* [WHAT NEEDS TO BE DONE]: Check each line of the records for "NativeBufferedBrainRunDrain"; collect those that have it.

* [PROVIDED RECORDS]:

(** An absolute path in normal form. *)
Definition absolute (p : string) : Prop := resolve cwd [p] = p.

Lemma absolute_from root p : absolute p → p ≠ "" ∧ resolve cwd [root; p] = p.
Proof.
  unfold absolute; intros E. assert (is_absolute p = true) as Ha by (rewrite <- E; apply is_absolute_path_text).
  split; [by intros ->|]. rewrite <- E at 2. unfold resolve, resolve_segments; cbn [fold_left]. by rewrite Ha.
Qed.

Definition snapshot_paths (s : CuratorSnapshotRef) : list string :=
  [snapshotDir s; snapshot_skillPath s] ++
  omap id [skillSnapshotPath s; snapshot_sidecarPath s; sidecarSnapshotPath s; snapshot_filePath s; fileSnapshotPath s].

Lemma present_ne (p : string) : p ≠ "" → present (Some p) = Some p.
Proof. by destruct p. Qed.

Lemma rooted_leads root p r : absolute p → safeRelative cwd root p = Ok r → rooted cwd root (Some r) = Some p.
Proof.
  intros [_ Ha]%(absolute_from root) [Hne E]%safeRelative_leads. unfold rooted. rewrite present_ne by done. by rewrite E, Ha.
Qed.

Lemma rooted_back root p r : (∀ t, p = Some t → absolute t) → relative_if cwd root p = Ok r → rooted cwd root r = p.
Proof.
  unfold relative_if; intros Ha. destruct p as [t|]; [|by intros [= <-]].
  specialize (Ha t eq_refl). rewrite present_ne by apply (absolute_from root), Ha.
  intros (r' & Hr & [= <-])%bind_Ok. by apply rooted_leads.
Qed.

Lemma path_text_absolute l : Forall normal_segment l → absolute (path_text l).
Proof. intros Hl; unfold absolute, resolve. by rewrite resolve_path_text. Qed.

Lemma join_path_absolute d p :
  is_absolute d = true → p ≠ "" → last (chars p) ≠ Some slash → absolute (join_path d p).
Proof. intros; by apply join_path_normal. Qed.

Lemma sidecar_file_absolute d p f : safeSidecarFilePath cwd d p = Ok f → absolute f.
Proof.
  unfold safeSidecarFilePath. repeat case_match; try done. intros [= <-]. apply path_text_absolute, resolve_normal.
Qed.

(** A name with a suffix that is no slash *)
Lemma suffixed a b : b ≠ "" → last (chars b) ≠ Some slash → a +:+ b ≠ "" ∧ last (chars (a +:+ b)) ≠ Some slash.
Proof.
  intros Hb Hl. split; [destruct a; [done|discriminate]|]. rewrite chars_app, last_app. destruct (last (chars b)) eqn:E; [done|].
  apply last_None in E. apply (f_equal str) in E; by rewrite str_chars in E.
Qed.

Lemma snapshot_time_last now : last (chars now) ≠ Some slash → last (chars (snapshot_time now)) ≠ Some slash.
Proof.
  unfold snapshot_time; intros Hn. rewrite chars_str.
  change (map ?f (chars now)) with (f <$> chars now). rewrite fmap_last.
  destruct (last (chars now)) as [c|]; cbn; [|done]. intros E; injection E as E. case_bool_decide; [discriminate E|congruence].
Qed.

...

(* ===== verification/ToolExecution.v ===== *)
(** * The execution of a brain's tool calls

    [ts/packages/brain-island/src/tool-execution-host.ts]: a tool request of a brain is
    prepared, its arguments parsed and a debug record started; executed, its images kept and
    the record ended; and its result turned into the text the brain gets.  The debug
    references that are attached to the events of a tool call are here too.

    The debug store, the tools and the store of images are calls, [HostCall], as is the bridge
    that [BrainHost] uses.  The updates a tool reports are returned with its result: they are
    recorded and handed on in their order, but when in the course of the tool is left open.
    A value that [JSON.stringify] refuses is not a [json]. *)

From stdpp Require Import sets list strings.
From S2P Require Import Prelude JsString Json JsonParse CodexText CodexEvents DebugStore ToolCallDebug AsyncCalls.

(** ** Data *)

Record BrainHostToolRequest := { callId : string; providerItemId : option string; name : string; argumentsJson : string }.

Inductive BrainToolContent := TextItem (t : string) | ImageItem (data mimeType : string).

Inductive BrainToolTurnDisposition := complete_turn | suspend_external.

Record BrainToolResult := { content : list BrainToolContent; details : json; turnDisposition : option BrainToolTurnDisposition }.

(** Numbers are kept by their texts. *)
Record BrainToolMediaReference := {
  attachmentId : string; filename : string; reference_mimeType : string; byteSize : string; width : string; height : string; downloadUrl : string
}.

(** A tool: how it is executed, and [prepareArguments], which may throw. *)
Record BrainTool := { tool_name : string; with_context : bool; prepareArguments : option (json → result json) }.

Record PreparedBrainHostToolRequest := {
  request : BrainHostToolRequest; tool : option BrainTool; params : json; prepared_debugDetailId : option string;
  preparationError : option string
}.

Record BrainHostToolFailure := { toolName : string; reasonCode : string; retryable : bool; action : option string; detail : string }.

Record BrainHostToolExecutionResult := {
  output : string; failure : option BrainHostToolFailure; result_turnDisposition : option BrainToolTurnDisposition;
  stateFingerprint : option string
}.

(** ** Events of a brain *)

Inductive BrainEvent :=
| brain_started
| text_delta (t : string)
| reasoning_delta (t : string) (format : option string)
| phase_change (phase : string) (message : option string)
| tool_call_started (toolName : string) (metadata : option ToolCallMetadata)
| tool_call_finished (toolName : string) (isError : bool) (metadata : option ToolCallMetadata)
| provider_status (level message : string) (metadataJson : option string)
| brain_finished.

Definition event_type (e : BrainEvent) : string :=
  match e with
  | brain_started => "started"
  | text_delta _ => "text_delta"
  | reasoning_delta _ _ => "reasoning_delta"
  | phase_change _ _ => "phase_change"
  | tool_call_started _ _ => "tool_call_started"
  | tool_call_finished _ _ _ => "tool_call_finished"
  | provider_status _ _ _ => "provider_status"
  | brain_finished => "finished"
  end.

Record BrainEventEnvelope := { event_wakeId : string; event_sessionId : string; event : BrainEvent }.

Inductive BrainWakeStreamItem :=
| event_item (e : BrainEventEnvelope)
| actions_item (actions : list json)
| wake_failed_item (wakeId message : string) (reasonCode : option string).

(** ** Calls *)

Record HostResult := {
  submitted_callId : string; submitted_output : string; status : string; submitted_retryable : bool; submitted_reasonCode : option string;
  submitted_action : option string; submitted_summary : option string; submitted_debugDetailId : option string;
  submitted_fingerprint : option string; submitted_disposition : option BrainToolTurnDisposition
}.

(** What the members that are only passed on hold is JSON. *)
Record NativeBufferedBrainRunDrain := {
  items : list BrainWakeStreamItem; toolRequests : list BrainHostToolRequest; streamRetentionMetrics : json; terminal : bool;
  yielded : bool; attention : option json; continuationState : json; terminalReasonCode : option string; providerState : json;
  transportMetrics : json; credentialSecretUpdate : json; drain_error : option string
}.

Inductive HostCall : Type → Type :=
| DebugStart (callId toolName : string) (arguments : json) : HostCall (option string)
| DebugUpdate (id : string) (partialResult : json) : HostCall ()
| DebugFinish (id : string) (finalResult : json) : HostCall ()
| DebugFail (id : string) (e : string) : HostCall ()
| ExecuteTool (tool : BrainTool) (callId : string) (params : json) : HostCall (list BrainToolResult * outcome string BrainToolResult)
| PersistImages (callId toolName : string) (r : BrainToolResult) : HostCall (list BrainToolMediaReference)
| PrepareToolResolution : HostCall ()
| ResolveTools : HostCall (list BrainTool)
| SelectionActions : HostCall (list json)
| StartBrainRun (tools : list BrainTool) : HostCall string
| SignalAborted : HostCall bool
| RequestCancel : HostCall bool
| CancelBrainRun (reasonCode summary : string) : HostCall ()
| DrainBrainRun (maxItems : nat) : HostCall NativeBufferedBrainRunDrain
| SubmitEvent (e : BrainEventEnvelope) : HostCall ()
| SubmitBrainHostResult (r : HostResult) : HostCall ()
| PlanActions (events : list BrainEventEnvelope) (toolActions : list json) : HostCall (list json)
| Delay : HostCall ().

* [YOUR RESPONSE]:
Record NativeBufferedBrainRunDrain := {
| DrainBrainRun (maxItems : nat) : HostCall NativeBufferedBrainRunDrain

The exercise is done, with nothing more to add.